Elevate Your Mornings with Fiber-Rich, Protein-Packed Muffins
By Yotam Ottolenghi
Jan 12, 2026
By Yotam Ottolenghi
Jan 12, 2026
These subtly sweet muffins are an ideal companion for your morning coffee or tea. Each muffin is a powerhouse of fiber and protein, ensuring you stay full and energized. Plus, you have the flexibility to swap walnuts for pecans, making these tender treats even more adaptable to your taste.
Preparing these muffins can be a breeze with a few smart techniques. To save valuable time, consider grating your carrots and finely chopping your raisins and walnuts the day before. Store the grated carrots in the refrigerator and the dried fruits and nuts at room temperature in airtight containers. When it comes to mixing, avoid overworking the batter; simply combine the ingredients until they are just blended. Introduce your mix-ins when the batter is almost ready, allowing some visible flour to remain to ensure a moist texture. While walnuts are recommended, feel free to substitute them with pecans for a delightful alternative. You can also customize the spice profile by using your favorite warm spices instead of pumpkin pie spice, and add a drizzle of honey for extra sweetness if desired.
The ingredients in these muffins are carefully chosen for their health benefits. Whole-wheat flour contributes essential fiber and antioxidants, which play a crucial role in stabilizing blood sugar levels and preventing energy dips, especially when combined with protein. Greek-style yogurt, a key ingredient, provides a higher protein content than regular yogurt, along with calcium and beneficial probiotics. These probiotics are further enhanced by the fiber from the whole-wheat flour, carrots, apples, raisins, walnuts, and oats, promoting a healthy gut. Carrots enrich these muffins with vision-supporting vitamin A and lutein, known for reducing inflammation and supporting heart, brain, and skin health. Apples, another star ingredient, are packed with powerful antioxidants that protect the heart and brain, and regular consumption may help lower the risk of diabetes and certain cancers.

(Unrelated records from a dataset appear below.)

Lemma keywords_detail_is_fallback_witness :
  KCI._extract_keywords_optimized sample_article_info sample_detail
  = Ok (lit "credit; youth").
Proof.
  destruct (KCI._extract_keywords_optimized sample_article_info sample_detail)
    as [kw'|e] eqn:Hd; [|vm_compute in Hd; discriminate Hd].
  f_equal.
  apply (keywords_detail_is_fallback sample_article_info sample_detail
           (lit "credit; youth") kw'); [| |exact Hd].
  - vm_compute. reflexivity.
  - discriminate.
Defined.

Section source_A_pipeline.
Context `{PyRuntime}.

Lemma first_five_length authors firsts :
  KCI.first_five authors = Ok firsts -> (length firsts <= 5)%nat.
Proof.
  destruct authors; try discriminate; intros [= <-];
    rewrite ?length_map, length_take; lia.
Qed.

(** The fields of a normalised record that the later stages read. *)
Lemma basic_info_fields record article :
  KCI._extract_basic_info record = Ok article ->
  exists title names abstract keywords,
    article !! "title"%string = Some (VStr title) /\ title <> []
    /\ article !! "authors"%string = Some (VStr (join (lit "; ") names))
    /\ (length names <= 5)%nat /\ Forall (fun t => t <> []) names
    /\ article !! "abstract"%string = Some (VStr abstract)
    /\ article !! "keywords"%string = Some (VStr keywords).
Proof.
  intros Hrec. unfold KCI._extract_basic_info in Hrec.
  do 14 bind_inv Hrec.
  bind_inv Hrec as author_group Hgroup.
  bind_inv Hrec as authors Hauthors.
  bind_inv Hrec as firsts Hfirsts.
  bind_inv Hrec as abstract_node Hnode.
  bind_inv Hrec as abstract_text Habstract.
  bind_inv Hrec as keywords Hkeywords.
  repeat bind_inv Hrec.
  injection Hrec as <-.
  eexists _, _, abstract_text, keywords.
  split.
  { repeat (rewrite lookup_insert_ne by discriminate). apply lookup_insert_eq. }
  split; [apply or_default_nonempty, no_title_nonempty|].
  split.
  { repeat (rewrite lookup_insert_ne by discriminate). apply lookup_insert_eq. }
  split.
  { etransitivity; [apply length_filter|]. rewrite length_map.
    by eapply first_five_length. }
  split.
  { apply Forall_forall. intros t [Hne _]%list_elem_of_filter. by intros ->. }
  split; repeat (rewrite lookup_insert_ne by discriminate);
    apply lookup_insert_eq.
Qed.

(** A normalised Source A record names at most five authors, none of them
    empty, joined by "; ". *)
Theorem basic_info_authors record article :
  KCI._extract_basic_info record = Ok article ->
  exists names,
    (length names <= 5)%nat /\ Forall (fun t => t <> []) names
    /\ article !! "authors"%string = Some (VStr (join (lit "; ") names)).
Proof.
  intros (_ & names & _ & _ & _ & _ & Ha & Hlen & Hne & _)%basic_info_fields.
  by exists names.
Qed.

(** A record with a title that is not empty. *)
Definition titled (article : gmap string value) : Prop :=
  exists title, article !! "title"%string = Some (VStr title) /\ title <> [].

Begin by preheating your oven to 400°F (200°C) and preparing a 12-cup muffin tin with paper liners or cooking spray. In a medium bowl, whisk together the dry ingredients: 1 cup whole-wheat flour, 1 cup all-purpose flour, ½ cup almond flour, 1 tablespoon baking powder, 1 tablespoon pumpkin pie spice, 1 teaspoon baking soda, and ¼ teaspoon salt.
In a separate large bowl, whisk together the wet ingredients: 1¼ cups Greek-style yogurt, ½ cup unsweetened applesauce, 2 large eggs (at room temperature), 6 tablespoons light brown sugar, and 1½ teaspoons vanilla extract, until they are thoroughly combined. Gradually add the dry flour mixture to the wet ingredients, stirring just until the batter is nearly combined. Then, gently fold in ½ cup grated carrot, ½ cup grated apple, and ¼ cup finely chopped raisins using a rubber spatula, ensuring an even distribution without overmixing.
Divide the prepared batter evenly among the muffin cups, filling each approximately one-third full. Sprinkle 2 tablespoons of chopped walnuts and 1½ tablespoons of old-fashioned rolled oats on top of the batter in each cup. Bake the muffins for 5 minutes at 400°F (200°C). Without opening the oven door, reduce the temperature to 350°F (175°C) and continue baking for another 14 to 16 minutes, or until the muffins are golden brown, puffed, and a wooden pick inserted into the center comes out clean with only moist crumbs attached. Allow the muffins to cool in the pan for 5 minutes before transferring them to a wire rack. Let them cool for an additional 20 minutes before serving warm, or allow them to reach room temperature, which takes about 30 more minutes.
Once your muffins have completely cooled, store them in an airtight container at room temperature for up to two days. For longer freshness, they can be refrigerated for up to five days. These muffins also freeze beautifully for up to three months, making them perfect for meal prepping. To reheat, simply microwave for 30 seconds or bake in a 350°F (175°C) oven for about 15 minutes.